───── DATA FOR THE TASK ─────

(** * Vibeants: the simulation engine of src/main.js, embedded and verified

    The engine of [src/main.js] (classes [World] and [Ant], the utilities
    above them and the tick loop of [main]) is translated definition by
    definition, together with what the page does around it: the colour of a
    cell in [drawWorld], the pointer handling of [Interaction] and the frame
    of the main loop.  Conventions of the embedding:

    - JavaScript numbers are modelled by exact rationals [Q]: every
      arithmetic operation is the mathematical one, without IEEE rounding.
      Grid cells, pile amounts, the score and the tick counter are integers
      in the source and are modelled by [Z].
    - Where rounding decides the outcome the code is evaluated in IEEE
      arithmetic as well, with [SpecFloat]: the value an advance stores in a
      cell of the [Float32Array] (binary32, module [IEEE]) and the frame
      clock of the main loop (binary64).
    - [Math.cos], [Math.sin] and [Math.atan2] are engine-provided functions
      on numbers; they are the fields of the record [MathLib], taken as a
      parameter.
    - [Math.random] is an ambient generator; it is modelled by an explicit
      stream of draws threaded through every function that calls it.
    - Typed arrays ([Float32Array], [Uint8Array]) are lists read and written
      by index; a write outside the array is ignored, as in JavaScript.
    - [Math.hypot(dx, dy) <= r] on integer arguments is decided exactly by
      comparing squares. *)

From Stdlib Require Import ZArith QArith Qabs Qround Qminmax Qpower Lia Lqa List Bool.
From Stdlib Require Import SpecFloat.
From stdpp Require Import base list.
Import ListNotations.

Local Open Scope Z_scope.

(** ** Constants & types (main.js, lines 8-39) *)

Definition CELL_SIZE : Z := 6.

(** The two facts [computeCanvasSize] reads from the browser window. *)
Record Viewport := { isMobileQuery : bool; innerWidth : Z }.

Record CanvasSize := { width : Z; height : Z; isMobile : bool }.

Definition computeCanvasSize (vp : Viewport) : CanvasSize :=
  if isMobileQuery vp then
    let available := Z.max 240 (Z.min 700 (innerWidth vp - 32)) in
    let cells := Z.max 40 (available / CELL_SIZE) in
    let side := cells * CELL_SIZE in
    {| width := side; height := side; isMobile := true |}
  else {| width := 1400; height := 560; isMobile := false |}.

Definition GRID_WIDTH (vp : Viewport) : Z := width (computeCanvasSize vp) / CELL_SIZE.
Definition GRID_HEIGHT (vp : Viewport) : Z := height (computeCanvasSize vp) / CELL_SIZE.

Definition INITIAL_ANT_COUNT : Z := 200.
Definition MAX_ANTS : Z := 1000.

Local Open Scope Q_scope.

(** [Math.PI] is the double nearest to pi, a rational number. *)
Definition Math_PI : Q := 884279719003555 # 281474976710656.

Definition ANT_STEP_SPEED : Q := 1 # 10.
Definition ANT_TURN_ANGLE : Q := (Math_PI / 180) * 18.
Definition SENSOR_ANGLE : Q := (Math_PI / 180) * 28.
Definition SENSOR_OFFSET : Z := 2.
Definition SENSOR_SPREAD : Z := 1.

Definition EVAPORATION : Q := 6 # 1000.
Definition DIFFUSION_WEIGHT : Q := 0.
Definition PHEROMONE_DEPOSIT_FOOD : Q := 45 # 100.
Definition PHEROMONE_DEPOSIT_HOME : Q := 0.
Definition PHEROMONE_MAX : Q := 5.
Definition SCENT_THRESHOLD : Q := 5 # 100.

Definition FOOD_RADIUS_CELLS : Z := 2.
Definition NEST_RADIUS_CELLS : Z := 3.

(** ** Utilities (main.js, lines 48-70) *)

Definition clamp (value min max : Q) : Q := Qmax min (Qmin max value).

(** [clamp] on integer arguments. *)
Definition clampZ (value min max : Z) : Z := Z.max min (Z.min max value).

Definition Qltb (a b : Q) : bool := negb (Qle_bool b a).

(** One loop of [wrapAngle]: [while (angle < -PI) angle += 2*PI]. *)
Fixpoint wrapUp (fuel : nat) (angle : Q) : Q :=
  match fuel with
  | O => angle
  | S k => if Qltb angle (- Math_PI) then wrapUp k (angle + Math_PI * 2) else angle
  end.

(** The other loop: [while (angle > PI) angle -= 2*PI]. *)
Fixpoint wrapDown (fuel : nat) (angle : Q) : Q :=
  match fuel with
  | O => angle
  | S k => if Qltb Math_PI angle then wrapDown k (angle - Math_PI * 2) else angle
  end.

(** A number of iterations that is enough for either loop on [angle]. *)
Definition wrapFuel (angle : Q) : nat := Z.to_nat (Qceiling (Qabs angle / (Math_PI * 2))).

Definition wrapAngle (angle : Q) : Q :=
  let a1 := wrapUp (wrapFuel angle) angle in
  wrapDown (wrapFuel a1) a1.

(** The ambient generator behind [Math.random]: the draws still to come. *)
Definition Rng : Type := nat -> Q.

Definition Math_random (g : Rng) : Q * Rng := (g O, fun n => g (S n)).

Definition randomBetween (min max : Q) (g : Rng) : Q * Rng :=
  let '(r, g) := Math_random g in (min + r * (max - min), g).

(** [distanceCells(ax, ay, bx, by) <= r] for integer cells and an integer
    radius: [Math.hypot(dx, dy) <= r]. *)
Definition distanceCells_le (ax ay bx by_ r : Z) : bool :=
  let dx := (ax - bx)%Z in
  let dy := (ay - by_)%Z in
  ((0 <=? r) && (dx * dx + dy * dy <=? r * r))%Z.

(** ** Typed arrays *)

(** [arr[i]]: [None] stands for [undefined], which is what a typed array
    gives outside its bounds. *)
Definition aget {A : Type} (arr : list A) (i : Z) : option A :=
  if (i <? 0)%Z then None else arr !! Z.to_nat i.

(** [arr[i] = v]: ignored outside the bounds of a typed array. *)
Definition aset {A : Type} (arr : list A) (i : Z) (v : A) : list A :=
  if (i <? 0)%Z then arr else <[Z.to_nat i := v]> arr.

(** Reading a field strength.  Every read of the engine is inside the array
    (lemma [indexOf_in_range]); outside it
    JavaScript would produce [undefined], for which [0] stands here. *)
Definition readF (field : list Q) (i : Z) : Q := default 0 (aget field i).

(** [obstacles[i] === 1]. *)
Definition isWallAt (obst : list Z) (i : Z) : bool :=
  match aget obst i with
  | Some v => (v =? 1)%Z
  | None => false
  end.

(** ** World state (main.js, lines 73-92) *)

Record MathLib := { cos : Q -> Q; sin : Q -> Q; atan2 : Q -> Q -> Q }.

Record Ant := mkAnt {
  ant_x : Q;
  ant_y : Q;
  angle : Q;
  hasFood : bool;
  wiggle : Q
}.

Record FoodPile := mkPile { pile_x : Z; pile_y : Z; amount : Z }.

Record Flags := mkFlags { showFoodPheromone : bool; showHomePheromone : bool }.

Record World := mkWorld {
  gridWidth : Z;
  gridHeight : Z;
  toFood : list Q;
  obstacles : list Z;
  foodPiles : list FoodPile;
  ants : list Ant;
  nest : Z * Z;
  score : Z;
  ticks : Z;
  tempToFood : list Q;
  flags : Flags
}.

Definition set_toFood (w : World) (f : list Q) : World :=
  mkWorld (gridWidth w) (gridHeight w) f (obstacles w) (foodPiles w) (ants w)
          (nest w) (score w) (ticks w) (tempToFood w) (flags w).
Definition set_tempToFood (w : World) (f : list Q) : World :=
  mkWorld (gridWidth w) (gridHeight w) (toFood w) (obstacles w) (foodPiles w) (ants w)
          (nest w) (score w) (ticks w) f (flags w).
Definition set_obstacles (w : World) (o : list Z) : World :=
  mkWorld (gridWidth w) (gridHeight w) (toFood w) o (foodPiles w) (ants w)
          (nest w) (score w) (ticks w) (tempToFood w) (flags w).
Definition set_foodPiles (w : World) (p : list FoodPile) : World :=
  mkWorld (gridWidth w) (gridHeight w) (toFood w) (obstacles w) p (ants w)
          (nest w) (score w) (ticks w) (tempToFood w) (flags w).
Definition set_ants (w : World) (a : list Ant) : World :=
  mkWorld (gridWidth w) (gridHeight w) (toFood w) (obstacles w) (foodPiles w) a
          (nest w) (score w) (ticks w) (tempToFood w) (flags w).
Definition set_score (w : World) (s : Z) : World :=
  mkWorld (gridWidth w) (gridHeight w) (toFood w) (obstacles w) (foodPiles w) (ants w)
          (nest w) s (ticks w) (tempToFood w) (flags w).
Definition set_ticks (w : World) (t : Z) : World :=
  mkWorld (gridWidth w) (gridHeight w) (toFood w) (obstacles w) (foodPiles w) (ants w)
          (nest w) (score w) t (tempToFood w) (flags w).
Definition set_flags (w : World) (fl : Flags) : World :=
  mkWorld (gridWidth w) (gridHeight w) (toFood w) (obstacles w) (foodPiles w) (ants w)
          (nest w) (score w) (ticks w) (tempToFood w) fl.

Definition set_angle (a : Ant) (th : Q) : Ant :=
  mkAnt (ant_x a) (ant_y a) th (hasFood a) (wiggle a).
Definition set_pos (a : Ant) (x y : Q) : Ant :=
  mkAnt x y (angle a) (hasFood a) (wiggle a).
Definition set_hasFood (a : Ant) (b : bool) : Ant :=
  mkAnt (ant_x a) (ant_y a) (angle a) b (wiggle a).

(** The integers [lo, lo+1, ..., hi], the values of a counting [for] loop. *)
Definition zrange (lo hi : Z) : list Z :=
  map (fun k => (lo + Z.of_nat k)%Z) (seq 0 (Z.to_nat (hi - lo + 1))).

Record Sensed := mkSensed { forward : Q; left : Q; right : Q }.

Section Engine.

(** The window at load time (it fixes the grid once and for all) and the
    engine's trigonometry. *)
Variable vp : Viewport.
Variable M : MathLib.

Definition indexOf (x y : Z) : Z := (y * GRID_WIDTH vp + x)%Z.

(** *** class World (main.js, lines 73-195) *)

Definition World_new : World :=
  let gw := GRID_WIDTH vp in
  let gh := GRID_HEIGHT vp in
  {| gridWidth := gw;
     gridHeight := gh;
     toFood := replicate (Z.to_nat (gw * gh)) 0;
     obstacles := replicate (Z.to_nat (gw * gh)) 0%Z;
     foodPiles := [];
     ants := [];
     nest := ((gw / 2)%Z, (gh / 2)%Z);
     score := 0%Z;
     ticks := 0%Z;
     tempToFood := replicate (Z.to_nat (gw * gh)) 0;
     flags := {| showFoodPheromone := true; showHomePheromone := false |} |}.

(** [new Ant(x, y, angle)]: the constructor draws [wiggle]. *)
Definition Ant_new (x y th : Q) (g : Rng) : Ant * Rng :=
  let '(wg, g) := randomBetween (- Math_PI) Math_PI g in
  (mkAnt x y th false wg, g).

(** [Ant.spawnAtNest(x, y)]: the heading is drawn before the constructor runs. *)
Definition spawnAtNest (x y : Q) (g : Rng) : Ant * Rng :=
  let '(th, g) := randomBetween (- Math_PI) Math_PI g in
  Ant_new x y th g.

─────

*TASK DETAILS*
All that is wanted is an exact copy of the lines above from the one with "(** ** Utilities (main.js, lines 48-70) *)" through the one with "Definition Qltb (a", with both ends included.

*EXERCISE ANSWER*
(** ** Utilities (main.js, lines 48-70) *)

Definition clamp (value min max : Q) : Q := Qmax min (Qmin max value).

(** [clamp] on integer arguments. *)
Definition clampZ (value min max : Z) : Z := Z.max min (Z.min max value).

Definition Qltb (a b : Q) : bool := negb (Qle_bool b a).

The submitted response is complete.